-- Task requirements --
Return the lines below exactly as they appear, please, starting with the first and ending with the one that contains "destruct (truthy (item_id x)) eqn:Ht.".

-- The input --
#[global] Instance vjoin_comm : Comm (=) vjoin.
Proof.
  intros a b. apply map_eq. intros i. rewrite !lookup_vjoin. destruct (a !! i), (b !! i); try done. f_equal. lia.
Qed.

#[global] Instance vjoin_idem : IdemP (=) vjoin.
Proof.
  intros a. apply map_eq. intros i. rewrite !lookup_vjoin. destruct (a !! i); try done. f_equal. lia.
Qed.

(** The latest time of an identifier *)
Definition latest l i (t : Z) : Prop :=
  (∃ x, x ∈ l ∧ item_id x = i ∧ T x = t) ∧ ∀ x, x ∈ l → item_id x = i → (T x ≤ t)%Z.

Lemma versions_nil l : versions l !! [] = None.
Proof.
  induction l as [|x l IH]; cbn [versions]; [done|]. destruct (item_id x) as [|c s] eqn:E; [done|]. cbn [truthy].
  rewrite lookup_vjoin, IH, lookup_singleton_ne by done. done.
Qed.

Lemma versions_None l i : truthy i = true → versions l !! i = None ↔ ∀ x, x ∈ l → item_id x ≠ i.
Proof.
  intros Hi. induction l as [|x l IH]; cbn [versions]; [rewrite lookup_empty; set_solver|].
  destruct (truthy (item_id x)) eqn:Ht.
  - rewrite lookup_vjoin. destruct (decide (item_id x = i)) as [E|E].
    + rewrite E, lookup_singleton_eq. split; [by destruct (versions l !! i)|]. intros H. exfalso. apply (H x); set_solver.
    + rewrite lookup_singleton_ne by done. rewrite IH. set_solver.
  - rewrite IH. assert (item_id x ≠ i) by congruence. set_solver.
Qed.

Lemma versions_Some l i t : truthy i = true → versions l !! i = Some t ↔ latest l i t.
Proof.
  intros Hi. revert t. induction l as [|x l IH]; intros t; cbn [versions].
  { rewrite lookup_empty. split; [done|]. intros [(x & Hx & _) _]. by apply elem_of_nil in Hx. }
  destruct (decide (item_id x = i)) as [E|E].
  - rewrite E, Hi, lookup_vjoin, lookup_singleton_eq. destruct (versions l !! i) as [u|] eqn:Eu.
    + destruct (proj1 (IH u) eq_refl) as [(y & Hy & Ey & <-) Hmax]. split.
      * intros [= <-]. split; [|intros z Hz Ez; apply elem_of_cons in Hz as [->|Hz]; [lia|]; specialize (Hmax z Hz Ez); lia].
        destruct (Z.max_spec (T x) (T y)) as [[_ ->]|[_ ->]]; [exists y|exists x]; set_solver.
      * intros [(z & Hz & Ez & <-) Hz']. f_equal.
        assert (T x ≤ T z)%Z by (apply Hz'; set_solver). assert (T y ≤ T z)%Z by (apply Hz'; set_solver).
        apply elem_of_cons in Hz as [->|Hz]; [lia|]. specialize (Hmax z Hz Ez). lia.
    + pose proof (proj1 (versions_None l i Hi) Eu) as Hno. split.
      * intros [= <-]. split; [exists x; set_solver|]. intros z Hz Ez. apply elem_of_cons in Hz as [->|Hz]; [lia|].
        exfalso. by apply (Hno z).
      * intros [(z & Hz & Ez & <-) _]. apply elem_of_cons in Hz as [->|Hz]; [done|]. exfalso. by apply (Hno z).
  - assert ((if truthy (item_id x) then vjoin {[item_id x := T x]} (versions l) else versions l) !! i
      = versions l !! i) as ->.
    { destruct (truthy (item_id x)); [|done]. rewrite lookup_vjoin, lookup_singleton_ne by done. done. }
    rewrite IH. unfold latest. set_solver.
Qed.

Lemma versions_perm l l' : (∀ x, x ∈ l ↔ x ∈ l') → versions l = versions l'.
Proof.
  intros Hp. apply map_eq. intros i. destruct i as [|c i]; [by rewrite !versions_nil|].
  destruct (versions l' !! (c :: i)) as [t|] eqn:E.
  - apply versions_Some; [done|]. pose proof (proj1 (versions_Some l' (c :: i) t eq_refl) E) as H. unfold latest in *. set_solver.
  - apply versions_None; [done|]. pose proof (proj1 (versions_None l' (c :: i) eq_refl) E). set_solver.
Qed.

(** * The map of the merge *)

(** Every entry is filed under its identifier. *)
Definition keyed items : Prop :=
  NoDup items.*1 ∧ ∀ i x, (i, x) ∈ items → item_id x = i ∧ truthy i = true.

Lemma keyed_set m x : keyed m → truthy (item_id x) = true → keyed (omap.set m (item_id x) x).
Proof.
  intros [Hnd Hm] Hx. split; [by apply omap.NoDup_set|].
  intros i y [[= -> ->]|H]%omap_set_elem; [done|]. by apply Hm.
Qed.

Lemma keyed_put_remote m x : keyed m → keyed (put_remote m x).
Proof. intros Hm. unfold put_remote. destruct (truthy _) eqn:E; [by apply keyed_set|done]. Qed.

Lemma keyed_put_local m x : keyed m → keyed (put_local m x).
Proof.
  intros Hm. unfold put_local. destruct (truthy (item_id x)) eqn:E; cbn [negb]; [|done].
  destruct (omap.get m (item_id x)); [|by apply keyed_set]. destruct (num_leb _ _); [by apply keyed_set|done].
Qed.

Definition merged local remote : list (jstr * jsval) := foldl put_local (foldl put_remote [] remote) local.

Lemma keyed_merged l r : keyed (merged l r).
Proof.
  unfold merged. assert (keyed (foldl put_remote [] r)) as H.
  { assert (keyed []) as H0 by (split; [constructor|set_solver]). revert H0. generalize (@nil (jstr * jsval)).
    induction r as [|x r IH]; intros m Hm; [done|]. by apply IH, keyed_put_remote. }
  revert H. generalize (foldl put_remote [] r). induction l as [|x l IH]; intros m Hm; [done|].
  by apply IH, keyed_put_local.
Qed.

Lemma versions_keyed m i : keyed m → versions m.*2 !! i = T <$> omap.get m i.
Proof.
  intros [Hnd Hm]. destruct (omap.get m i) as [x|] eqn:E.
  - apply omap.get_Some_elem in E. destruct (Hm i x E) as [Hi Ht]. apply (versions_Some _ _ _ Ht). split.
    + exists x. split; [|done]. apply list_elem_of_fmap. by exists (i, x).
    + intros y Hy Ey. apply list_elem_of_fmap in Hy as ([j y'] & -> & Hy). cbn [snd] in *.
      destruct (Hm j y' Hy) as [Hj _]. subst. apply (omap.elem_get m _ _ Hnd) in Hy.
      apply (omap.elem_get m _ _ Hnd) in E. rewrite Ey in Hy. rewrite Hy in E. by injection E as ->.
  - cbn. destruct i as [|c i]; [apply versions_nil|]. apply (versions_None _ (c :: i) eq_refl).
    intros x Hx. apply list_elem_of_fmap in Hx as ([j y] & -> & Hy). cbn [snd]. intros Ei.
    destruct (Hm j y Hy) as [Hj _]. apply omap.get_None in E. apply E. apply list_elem_of_fmap.
    exists (j, y). split; [cbn; congruence|done].
Qed.

(** The remote list, when its identifiers are distinct *)
Lemma remote_versions r :
  NoDup (item_id <$> r) → versions (foldl put_remote [] r).*2 = versions r.
Proof.
  intros Hnd. enough (∀ m, keyed m → (∀ x, x ∈ r → item_id x ∉ m.*1) →
    versions (foldl put_remote m r).*2 = vjoin (versions m.*2) (versions r)) as H.
  { rewrite (H []); [|split; [constructor|set_solver]|set_solver]. cbn. apply map_eq. intros i.
    rewrite lookup_vjoin, lookup_empty. done. }
  induction r as [|x r IH]; intros m Hm Hfresh; cbn [foldl versions].
  { apply map_eq. intros i. rewrite lookup_vjoin, lookup_empty. by destruct (versions m.*2 !! i). }
  rewrite fmap_cons in Hnd. apply NoDup_cons in Hnd as [Hx Hnd].
  rewrite IH; [|done|by apply keyed_put_remote|].
  - unfold put_remote. destruct (truthy (item_id x)) eqn:E; [|done].
    rewrite omap.set_fresh by (apply omap.get_None, Hfresh; set_solver).
    rewrite (assoc vjoin), (comm vjoin _ {[_ := _]}). f_equal.
    rewrite fmap_app. cbn [fmap list_fmap snd].
    transitivity (versions (x :: m.*2)); [apply versions_perm; set_solver|]. cbn [versions]. by rewrite E.
  - intros y Hy. unfold put_remote. destruct (truthy (item_id x)); [|apply Hfresh; set_solver].
    rewrite omap.set_keys. rewrite decide_False by (apply Hfresh; set_solver).
    rewrite not_elem_of_app. split; [apply Hfresh; set_solver|].
    intros E%list_elem_of_singleton. apply Hx. rewrite <- E. by apply list_elem_of_fmap_2.
Qed.

Lemma leb_dated x y : dated x → dated y → num_leb (getTime x timeKey) (getTime y timeKey) = (T x <=? T y)%Z.
Proof. intros [-> Hx] [-> Hy]. apply num_leb_of_Z; unfold safe; lia. Qed.

Definition all_dated l : Prop := Forall dated l.

Lemma put_local_versions m x :
  keyed m → all_dated m.*2 → dated x →
  versions (put_local m x).*2
  = if truthy (item_id x) then vjoin {[item_id x := T x]} (versions m.*2) else versions m.*2.
Proof.
  intros Hm Hd Hx. destruct (truthy (item_id x)) eqn:Et; [|unfold put_local; by rewrite Et].
  apply map_eq. intros i. rewrite lookup_vjoin, !versions_keyed by (try done; by apply keyed_put_local).
  unfold put_local. rewrite Et. cbn [negb].
  destruct (decide (item_id x = i)) as [<-|Hi].
  - rewrite lookup_singleton_eq. destruct (omap.get m (item_id x)) as [y|] eqn:Ey; [|by rewrite omap.get_set_eq].
    assert (dated y) as Hy.
    { eapply Forall_forall; [exact Hd|]. apply omap.get_Some_elem in Ey. apply list_elem_of_fmap. by exists (item_id x, y). }
    rewrite leb_dated by done. cbn [fmap option_fmap option_map].
    destruct (Z.leb_spec (T y) (T x)); [rewrite omap.get_set_eq|rewrite Ey]; cbn; f_equal; lia.
  - rewrite lookup_singleton_ne by done. assert (∀ y, omap.get (omap.set m (item_id x) y) i = omap.get m i) as E
      by (intros; by apply omap.get_set_ne).
    destruct (omap.get m (item_id x)); [destruct (num_leb _ _)|]; rewrite ?E; by destruct (omap.get m i).
Qed.

Lemma put_local_elem m x y : y ∈ (put_local m x).*2 → y = x ∨ y ∈ m.*2.
Proof.
  unfold put_local. assert (y ∈ (omap.set m (item_id x) x).*2 → y = x ∨ y ∈ m.*2) as H.
  { intros ([k z] & -> & [[= -> ->]|Hz]%omap_set_elem)%list_elem_of_fmap; [by left|]. right.
    apply list_elem_of_fmap. by exists (k, z). }
  destruct (negb _); [by right|]. destruct (omap.get m _); [|done]. destruct (num_leb _ _); [done|by right].
Qed.

Lemma put_remote_elem m x y : y ∈ (put_remote m x).*2 → y = x ∨ y ∈ m.*2.
Proof.
  unfold put_remote. destruct (truthy _); [|by right].
  intros ([k z] & -> & [[= -> ->]|Hz]%omap_set_elem)%list_elem_of_fmap; [by left|]. right.
  apply list_elem_of_fmap. by exists (k, z).
Qed.

Lemma foldl_elem (f : list (jstr * jsval) → jsval → list (jstr * jsval)) l m y :
  (∀ m x y, y ∈ (f m x).*2 → y = x ∨ y ∈ m.*2) → y ∈ (foldl f m l).*2 → y ∈ l ∨ y ∈ m.*2.
Proof.
  intros Hf. revert m. induction l as [|x l IH]; intros m Hy; [by right|]. cbn [foldl] in Hy.
  apply IH in Hy as [Hy|[->|Hy]%Hf]; set_solver.
Qed.

Lemma merged_elem l r x : x ∈ (merged l r).*2 → x ∈ l ∨ x ∈ r.
Proof.
  unfold merged. intros Hx. apply foldl_elem in Hx as [Hx|Hx]; [by left| |apply put_local_elem].
  apply foldl_elem in Hx as [Hx|Hx]; [by right|by apply elem_of_nil in Hx|apply put_remote_elem].
Qed.

Lemma local_versions m l :
  keyed m → all_dated m.*2 → all_dated l →
  versions (foldl put_local m l).*2 = vjoin (versions l) (versions m.*2).
Proof.
  intros Hm Hd Hl. revert m Hm Hd. induction Hl as [|x l Hx Hl IH]; intros m Hm Hd; cbn [foldl versions].
  { apply map_eq. intros i. rewrite lookup_vjoin, lookup_empty. done. }
  rewrite IH; [|by apply keyed_put_local|].
  - rewrite put_local_versions by done. destruct (truthy (item_id x)); [|done].
    by rewrite (assoc vjoin), (comm vjoin (versions l)).
  - apply Forall_forall. intros y [->|Hy]%put_local_elem; [done|]. by eapply Forall_forall in Hd.
Qed.

(** ** The merge *)

Definition newer_first x y : Prop := (T y ≤ T x)%Z.

Lemma by_time_dated x y : dated x → dated y → num_ltb (by_time x y) num_0 = (T y <? T x)%Z.
Proof.
  intros [Ex Hx] [Ey Hy]. unfold by_time. rewrite Ex, Ey, num_sub_of_Z by (unfold safe; lia).
  change num_0 with (num_of_Z 0). rewrite num_ltb_of_Z by (unfold safe; lia).
  destruct (Z.ltb_spec (T y - T x) 0), (Z.ltb_spec (T y) (T x)); lia.
Qed.

Lemma mergeById_elem l r x : x ∈ mergeById l r → x ∈ l ∨ x ∈ r.
Proof. unfold mergeById. rewrite elem_of_sort_by. apply merged_elem. Qed.

Lemma mergeById_dated l r : all_dated l → all_dated r → all_dated (mergeById l r).
Proof.
  intros Hl Hr. apply Forall_forall. intros x [Hx|Hx]%mergeById_elem;
    [by eapply Forall_forall in Hl|by eapply Forall_forall in Hr].
Qed.

Lemma mergeById_ids l r :
  NoDup (item_id <$> mergeById l r) ∧ Forall (λ x, truthy (item_id x) = true) (mergeById l r).
Proof.
  unfold mergeById. fold (merged l r). destruct (keyed_merged l r) as [Hnd Hm].
  assert (item_id <$> (merged l r).*2 = (merged l r).*1) as E.
  { rewrite <- list_fmap_compose. apply list_fmap_ext. intros n [i x] Hx%list_elem_of_lookup_2. cbn. by apply Hm. }
  rewrite (sort_by_perm by_time). rewrite E. split; [done|].
  apply Forall_fmap, Forall_forall. intros [i x] Hx. cbn. destruct (Hm i x Hx) as [-> Ht]. done.
Qed.

Lemma mergeById_versions l r :
  all_dated l → all_dated r → NoDup (item_id <$> r) →
  versions (mergeById l r) = vjoin (versions l) (versions r).
Proof.
  intros Hl Hr Hnd. unfold mergeById. rewrite (versions_perm _ (merged l r).*2) by (intros; apply elem_of_sort_by).
  unfold merged. rewrite local_versions; [by rewrite remote_versions| |apply Forall_forall|done].
  - apply (keyed_merged [] r).
  - intros x Hx. apply (merged_elem [] r) in Hx as [Hx|Hx]; [by apply elem_of_nil in Hx|]. by eapply Forall_forall in Hr.
Qed.

Lemma mergeById_sorted l r : all_dated l → all_dated r → StronglySorted newer_first (mergeById l r).
Proof.
  intros Hl Hr. unfold mergeById. apply (sort_by_sorted by_time dated).
  - intros x y z. unfold newer_first. lia.
  - intros x y Hx Hy. rewrite by_time_dated by done. unfold newer_first. intros ?%Z.ltb_lt. lia.
  - intros x y Hx Hy. rewrite by_time_dated by done. unfold newer_first. intros ?%Z.ltb_ge. lia.
  - apply Forall_forall. intros x [Hx|Hx]%merged_elem; [by eapply Forall_forall in Hl|by eapply Forall_forall in Hr].
Qed.

(** Of two versions of the same time the local one is kept. *)
Lemma local_kept m l i x :
  keyed m → all_dated m.*2 → all_dated l → omap.get (foldl put_local m l) i = Some x →
  x ∈ l ∨ omap.get m i = Some x ∧ ∀ y, y ∈ l → item_id y = i → (T y < T x)%Z.
Proof.
  intros Hm Hd Hl. revert m Hm Hd. induction Hl as [|z l Hz Hl IH]; intros m Hm Hd Hx; cbn [foldl] in Hx.
  { right. set_solver. }
  apply IH in Hx as [Hx|[Hx Hlt]]; [set_solver| |by apply keyed_put_local|].
  2: { apply Forall_forall. intros y [->|Hy]%put_local_elem; [done|]. by eapply Forall_forall in Hd. }
  unfold put_local in Hx. destruct (truthy (item_id z)) eqn:Ez; cbn [negb] in Hx.
  2: { right. split; [done|]. intros y [->|Hy]%elem_of_cons Ey; [|by apply Hlt].
       apply omap.get_Some_elem, Hm in Hx as [_ Ht]. congruence. }
  destruct (decide (item_id z = i)) as [<-|Hi].
  - destruct (omap.get m (item_id z)) as [y|] eqn:Ey.
    + assert (dated y) as Hy.
      { eapply Forall_forall; [exact Hd|]. apply omap.get_Some_elem in Ey. apply list_elem_of_fmap. by exists (item_id z, y). }
      rewrite leb_dated in Hx by done. destruct (Z.leb_spec (T y) (T z)).
      * rewrite omap.get_set_eq in Hx. injection Hx as ->. left. set_solver.
      * rewrite Ey in Hx. injection Hx as ->. right. split; [done|]. intros u [->|Hu]%elem_of_cons Eu; [done|by apply Hlt].
    + rewrite omap.get_set_eq in Hx. injection Hx as ->. left. set_solver.
  - right. split; [|intros y [->|Hy]%elem_of_cons Ey; [done|by apply Hlt]].
    destruct (omap.get m (item_id z)); [destruct (num_leb _ _)|]; try done; by rewrite omap.get_set_ne in Hx.
Qed.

-- Reply to the exercise --
#[global] Instance vjoin_comm : Comm (=) vjoin.
Proof.
  intros a b. apply map_eq. intros i. rewrite !lookup_vjoin. destruct (a !! i), (b !! i); try done. f_equal. lia.
Qed.

#[global] Instance vjoin_idem : IdemP (=) vjoin.
Proof.
  intros a. apply map_eq. intros i. rewrite !lookup_vjoin. destruct (a !! i); try done. f_equal. lia.
Qed.

(** The latest time of an identifier *)
Definition latest l i (t : Z) : Prop :=
  (∃ x, x ∈ l ∧ item_id x = i ∧ T x = t) ∧ ∀ x, x ∈ l → item_id x = i → (T x ≤ t)%Z.

Lemma versions_nil l : versions l !! [] = None.
Proof.
  induction l as [|x l IH]; cbn [versions]; [done|]. destruct (item_id x) as [|c s] eqn:E; [done|]. cbn [truthy].
  rewrite lookup_vjoin, IH, lookup_singleton_ne by done. done.
Qed.

Lemma versions_None l i : truthy i = true → versions l !! i = None ↔ ∀ x, x ∈ l → item_id x ≠ i.
Proof.
  intros Hi. induction l as [|x l IH]; cbn [versions]; [rewrite lookup_empty; set_solver|].
  destruct (truthy (item_id x)) eqn:Ht.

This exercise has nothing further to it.